Les larmes glissaient sur les joues de la jeune femme, Domfront s’en était rendu compte mais n’avait rien changé à son ton. Il ne pouvait dire si le silence de Mathilde était choisi ou subi.
- Je ne savais rien de ce Nauville avant de mettre de l’ordre dans les affaires de mon grand-père, la semaine dernière, finit par dire la jeune femme d’une voix dure. Je vous le jure. J’ai découvert qu’il s’y intéressait depuis longtemps, mais il n’y avait plus les feuillets.

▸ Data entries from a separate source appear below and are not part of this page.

(* ===== verification/StateEffects.v ===== *)
(** * What each committed operation does to the database

    For every operation: when it succeeds, the database it leaves is reached by
    [prim] steps, together with what its result says about the database before
    and after. *)
From S2P Require Import Prelude DaemonProtocol StateSchema StateQueries StateTx StateReport.
From S2P Require Import StateProcess StateAction StateInvariant StatePreserve.
From stdpp Require Import options.
Local Open Scope Z_scope.

(** ** Statements *)

Lemma update_process_cases pid guard f db n db' :
  update_process pid guard f db = inr (n, db') ->
  (n = 1 /\ exists p, db_processes db !! pid = Some p /\ guard p = true
                      /\ processes_check (f p) = true
                      /\ db' = with_processes db (<[pid := f p]> (db_processes db)))
  \/ (n = 0 /\ db' = db /\ forall p, db_processes db !! pid = Some p -> guard p = false).
Proof.
  unfold update_process. intros H. repeat case_match; simplify_eq; [left|right|right];
    split_and!; try done; naive_solver.
Qed.

Lemma update_report_cases rid guard g db n db' :
  update_report rid guard g db = inr (n, db') ->
  (n = 1 /\ exists f, db_reports db !! rid = Some f /\ guard f = true
                      /\ frozen_reports_check (g f) = true
                      /\ db' = with_reports db (<[rid := g f]> (db_reports db)))
  \/ (n = 0 /\ db' = db).
Proof.
  unfold update_report. intros H. repeat case_match; simplify_eq; naive_solver.
Qed.

Lemma updateProcess_success op pid instance upd faults db v db' :
  updateProcess op pid instance upd faults db = (inr v, db') -> upd db = inr (1, db').
Proof.
  unfold updateProcess. intros H. case_match; [by inversion H|].
  tx_inv. case_match; bsimpl; tx_inv. congruence.
Qed.

Lemma updateProcess_row op pid instance guard f faults db v db' :
  updateProcess op pid instance (update_process pid guard f) faults db = (inr v, db') ->
  exists p, db_processes db !! pid = Some p /\ guard p = true /\ processes_check (f p) = true
            /\ db' = with_processes db (<[pid := f p]> (db_processes db)).
Proof.
  intros H%updateProcess_success. apply update_process_cases in H as [[_ ?]|[? _]]; done.
Qed.

Section Effects.
Context {RC : ReportCodec}.
Implicit Types (db : DB).

(** ** Process operations *)

Definition steps : DB -> DB -> Prop := rtc prim.

Lemma steps_none db : steps db db.
Proof. apply rtc_refl. Qed.

Lemma steps_ok db db' : db_ok db -> steps db db' -> db_ok db'.
Proof. intros Hok Hs. induction Hs; eauto using prim_ok. Qed.

(** A guarded column update of one process row that keeps the frontier, the
    terminality and the local closure of the row. *)
Lemma column_update db pid p p' :
  db_processes db !! pid = Some p -> process_le p p' ->
  p_ResolvedActionSeq p' = p_ResolvedActionSeq p -> processes_check p' = true ->
  (p_Phase p' = ProcessTerminal <-> p_Phase p = ProcessTerminal) ->
  p_LocalClosed p' = p_LocalClosed p ->
  steps db (with_processes db (<[pid := p']> (db_processes db))).
Proof.
  intros. apply rtc_once. eapply prim_process; eauto; naive_solver congruence.
Qed.

(** Proves that rewriting columns of a row is monotone. *)
Ltac row_le :=
  split; simpl; intros; try done; try lia;
  repeat match goal with E : p_Phase _ = _ |- _ => rewrite E end; simpl; try lia; try by split.

Ltac row_update H :=
  apply updateProcess_row in H as (? & ? & ? & ? & ->); bcases;
  (eapply column_update; try eassumption; try reflexivity; [row_le|..]);
  simpl; repeat match goal with E : p_Phase _ = _ |- _ => rewrite E end; done.

Lemma bindOrVerifyIdentity_effect installationID machineID faults db v db' :
  bindOrVerifyIdentity installationID machineID faults db = (inr v, db') -> steps db db'.
Proof.
  unfold bindOrVerifyIdentity, GetMachineIdentity, BindMachineIdentity. intros H. tx_inv.
  repeat (case_match; tx_inv); try apply steps_none.
  all: simplify_eq/=. apply rtc_once.
  match goal with H : _ = tx_db _ |- _ => rewrite <- H end. by apply prim_identity.
Qed.

Lemma ReserveProcess_effect process faults db v db' :
  ReserveProcess process faults db = (inr v, db') -> steps db db'.
Proof.
  unfold ReserveProcess, GetProcessSupervisorIdentity. intros H.
  case_match; [by inversion H|]. tx_inv. repeat case_match; tx_inv; try apply steps_none.
  match goal with H : InsertProcess _ _ _ _ = _ |- _ => unfold InsertProcess in H end.
  repeat case_match; simplify_eq/=; bsimpl.
  match goal with H : _ = tx_db _ |- _ => rewrite <- H end.
  apply rtc_once. by apply prim_reserve.
Qed.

- Est-ce qu’il y avait autre chose ? Par exemple sur des évènements plus anciens ?
- Oui et non. Il y avait des documents sur Val Rebours et le domaine mais… comment dire… triés, purgés. J’avais l’impression de ne rien lire. C’est pour ça que je me suis disputée avec Martin. Martin Dampierre. J’étais sûre qu’il s’était servi dans les notes. Il voyait beaucoup mon grand-père ces derniers temps et il s’est bien occupé de lui après sa crise. C’est même lui qui a pu lui trouver une place tout près, dans cette clinique.
- Je vois. Est-ce que votre grand-père vous a précisément dit ce qu’il avait caché, tout à l’heure ?
- Non, il n’a pas été clair. Tout était embrouillé malheureusement. Il a cité un « trésor ». Il a aussi dit qu’il avait confié quelque chose à des Centaures.
- Des centaures ?
- Oui. Ce n’est pas très surprenant chez lui. Il est passionné par les mythes et les symboles. S’il a dû cacher des choses, il a utilisé cet univers-là, c’est sûr, dit Mathilde alors que d’autres phrases lui revenaient à l’esprit.
- Et vous savez à quoi peuvent correspondre ces Centaures?
- Pas vraiment…
Des centaures, un trésor, des créatures de Peur… Mais qu’est-ce que Vincent était venu faire au milieu de tout ça ? Et puis cette maison brûlée sur les photos de la chambre d’Amiel, et cette lettre posée chez son frère par quelqu’un qui l’appelait Vim. Nauville, Dampierre, Amiel, étaient liés, c’étaient la seule certitude. Une idée se forgea soudain dans la tête de Domfront.
- Vous avez des connaissances particulières dans le domaine ? demanda-t-il.
- Le domaine ? répéta Mathilde, sortie de sa réflexion.
- Celui des symboles ?
- Je ne suis pas spécialiste mais j’ai souvent aidé mon grand-père.
- Est-ce qu’un mot comme Act pourrait vous évoquer quelque chose ?
- Act ? Je ne sais pas…
- Pas de personnage ou de mythe qui porte ce nom ?
- Act…
Mathilde réfléchissait avec une intensité qui rendait son visage plus vieux. A présent que Domfront pouvait porter un regard vers elle, il remarqua combien ses yeux étaient clairs, comme ceux de son grand-père. Si bleus qu’ils en étaient presque gris. Enfin, elle parla.
- Je ne vois pas. Ce n’est pas une combinaison très courante. La seule chose qui pourrait vaguement correspondre ce serait une référence au mythe d’Actéon bien sûr.
- Act comme abréviation d’Actéon ?
- Oui. C’est un mythe grec très connu, un thème très populaire chez les peintres.
- Désolé, mais j’ai peur de ne pas suivre, avoua Luc. Vous pouvez m’éclairer ?
- Actéon était le fils d’Autonoé, elle-même fille de Cadmos, et d’un dieu mineur dont j’ai oublié le nom. C’était un extraordinaire chasseur, le meilleur parmi les hommes sans doute. Il faut dire qu’il avait été formé et entraîné par Chiron, le centaure. Lors d’une chasse justement, il surprit Artémis nue alors qu’elle se baignait. Pour avoir vu ce que nul ne devait voir, la déesse le transforma alors en cerf et il fut dévoré par ses propres chiens...
C’est à ce moment que plusieurs vitres de la voiture volèrent en éclats.